Definition remove_persistent_shaped_device_by_circuit_count (f : OverrideFile) (circuit : rstring) : OverrideFile * nat :=
  let '(kept, n) := retain_count (fun d => negb (bool_decide (circuit_id d = circuit))) (persistent_devices f) in
  (with_devices f kept, n).
Definition remove_persistent_shaped_device_by_device_count (f : OverrideFile) (device : rstring) : OverrideFile * nat :=
  let '(kept, n) := retain_count (fun d => negb (bool_decide (device_id d = device))) (persistent_devices f) in
  (with_devices f kept, n).

Definition add_circuit_adjustment (f : OverrideFile) (adj : CircuitAdjustment) : OverrideFile :=
  with_circuit_adjustments f (circuit_adjustments f ++ [adj]).

(** The adjustment sets the SQM token of [device]. *)
Definition is_sqm_of (device : rstring) (adj : CircuitAdjustment) : bool :=
  match adj with DeviceAdjustSqm current _ => bool_decide (current = device) | _ => false end.

Definition set_device_sqm_override_return_changed (f : OverrideFile) (device : rstring) (sqm : option rstring)
    : OverrideFile * bool :=
  let normalized := sqm ≫= fun sqm => let trimmed := trim sqm in if str_is_empty trimmed then None else Some trimmed in
  if existsb (fun adj =>
       match adj with
       | DeviceAdjustSqm current existing => bool_decide (current = device) && bool_decide (existing = normalized)
       | _ => false
       end) (circuit_adjustments f)
  then (f, false)
  else (with_circuit_adjustments f (List.filter (fun adj => negb (is_sqm_of device adj)) (circuit_adjustments f)
                                    ++ [DeviceAdjustSqm device normalized]), true).

Definition remove_device_sqm_override_by_device_count (f : OverrideFile) (device : rstring) : OverrideFile * nat :=
  let '(kept, n) := retain_count (fun adj => negb (is_sqm_of device adj)) (circuit_adjustments f) in
  (with_circuit_adjustments f kept, n).

Definition remove_circuit_adjustment_by_index (f : OverrideFile) (index : nat) : OverrideFile * bool :=
  if (index <? length (circuit_adjustments f))%nat
  then (with_circuit_adjustments f (delete index (circuit_adjustments f)), true) else (f, false).

Definition add_network_adjustment (f : OverrideFile) (adj : NetworkAdjustment) : OverrideFile :=
  with_network_adjustments f (network_adjustments f ++ [adj]).

Definition speed_with_id (id : rstring) (adj : NetworkAdjustment) : bool :=
  match adj with AdjustSiteSpeed (Some current) _ _ _ => bool_decide (current = id) | _ => false end.
Definition speed_with_name_only (name : rstring) (adj : NetworkAdjustment) : bool :=
  match adj with AdjustSiteSpeed None current _ _ => bool_decide (current = name) | _ => false end.
Lemma keep_first_spec l : forall seen,
  NoDup (map key (keep_first key seen l))
  /\ (forall a, a ∈ keep_first key seen l -> a ∈ l /\ (key a ∉ seen))
  /\ (forall k, k ∈ map key l -> (k ∉ seen) -> k ∈ map key (keep_first key seen l)).
Proof.
  induction l as [|a l IH]; intros seen; cbn [keep_first map].
  { split_and!; [constructor|by intros a ?%not_elem_of_nil|done]. }
  case_bool_decide as Hs.
  - destruct (IH seen) as (H1 & H2 & H3). split_and!; [done| |].
    + intros b Hb%H2. rewrite elem_of_cons. naive_solver.
    + intros k. rewrite elem_of_cons. intros [->|Hk] Hno; [done|]. by apply H3.
  - destruct (IH ({[key a]} ∪ seen)) as (H1 & H2 & H3). cbn [map]. split_and!.
    + apply NoDup_cons. split; [|done]. intros Hk. apply list_elem_of_In, in_map_iff in Hk as (b & Hkb & Hb%list_elem_of_In).
      apply H2 in Hb as [_ Hno]. apply Hno. rewrite Hkb. by apply elem_of_union_l, elem_of_singleton.
    + intros b. rewrite elem_of_cons. intros [->|Hb%H2]; [by split; [left|]|].
      rewrite elem_of_cons. destruct Hb as [? Hno]. rewrite not_elem_of_union in Hno. naive_solver.
    + intros k. rewrite !elem_of_cons. intros [->|Hk] Hno; [by left|].
      destruct (decide (k = key a)) as [->|Hne]; [by left|]. right. apply H3; [done|].
      rewrite not_elem_of_union, not_elem_of_singleton. done.
Qed.

End Merge.

(** ** The effective overrides *)

(** The circuit adjustments of all layers, lowest precedence first. *)
Definition layered_circuit_adjustments (operator stormguard treeguard : OverrideFile) : list CircuitAdjustment :=
  circuit_adjustments operator
  ++ (circuit_adjustments stormguard ++ legacy_sqm_adjustments_from_devices (persistent_devices stormguard))
  ++ (circuit_adjustments treeguard ++ legacy_sqm_adjustments_from_devices (persistent_devices treeguard)).

Lemma speed_operator_key adj adj' :
  is_site_speed adj = true -> operator_network_key adj' = operator_network_key adj ->
  is_site_speed adj' = true /\ speed_key adj' = speed_key adj.
Proof. destruct adj, adj'; cbn; intros Hs Heq; try done; injection Heq as Heq; by split. Qed.

Lemma merged_network_members operator_adj stormguard_adj treeguard_adj adj :
  adj ∈ merge_network_adjustments_owned operator_adj stormguard_adj treeguard_adj ->
  adj ∈ operator_adj
  \/ (adj ∈ stormguard_adj /\ is_site_speed adj = true
      /\ forall op, op ∈ keep_first operator_network_key ∅ operator_adj -> is_site_speed op = true ->
         speed_key op <> speed_key adj /\ speed_site op <> speed_site adj).
Proof.
  unfold merge_network_adjustments_owned. rewrite elem_of_app. intros [Hop|Hsg].
  - left. by apply (keep_first_spec operator_network_key operator_adj ∅) in Hop as [? _].
  - right. apply list_elem_of_In, filter_In in Hsg as [Hsg%list_elem_of_In Hno].
    apply (merge_layers_spec speed_key) in Hsg as (l1 & l2 & Hl & _).
    assert (adj ∈ List.filter is_site_speed stormguard_adj) as Hin by (rewrite Hl, elem_of_app; right; left).
    apply list_elem_of_In, filter_In in Hin as [Hin%list_elem_of_In Hs]. split_and!; [done..|].
    intros op Hop Hsop. apply andb_true_iff in Hno as [Hk Hn]. rewrite negb_true_iff in Hk, Hn.
    rewrite bool_decide_eq_false in Hk, Hn.
    assert (op ∈ List.filter is_site_speed (keep_first operator_network_key ∅ operator_adj)) as Hopf
      by (apply list_elem_of_In, filter_In; by rewrite <- list_elem_of_In).
    split; intros Heq; [apply Hk|apply Hn]; rewrite <- Heq; by apply list_elem_of_In, in_map, list_elem_of_In.
Qed.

Exercise instructions
Retype only this portion of the data above: the line containing "with_network_adjustments f (network_adjustments", the line containing "match adj with AdjustSiteSpeed (Some", and all lines between them, exactly.

Completed task
  with_network_adjustments f (network_adjustments f ++ [adj]).

Definition speed_with_id (id : rstring) (adj : NetworkAdjustment) : bool :=
  match adj with AdjustSiteSpeed (Some current) _ _ _ => bool_decide (current = id) | _ => false end.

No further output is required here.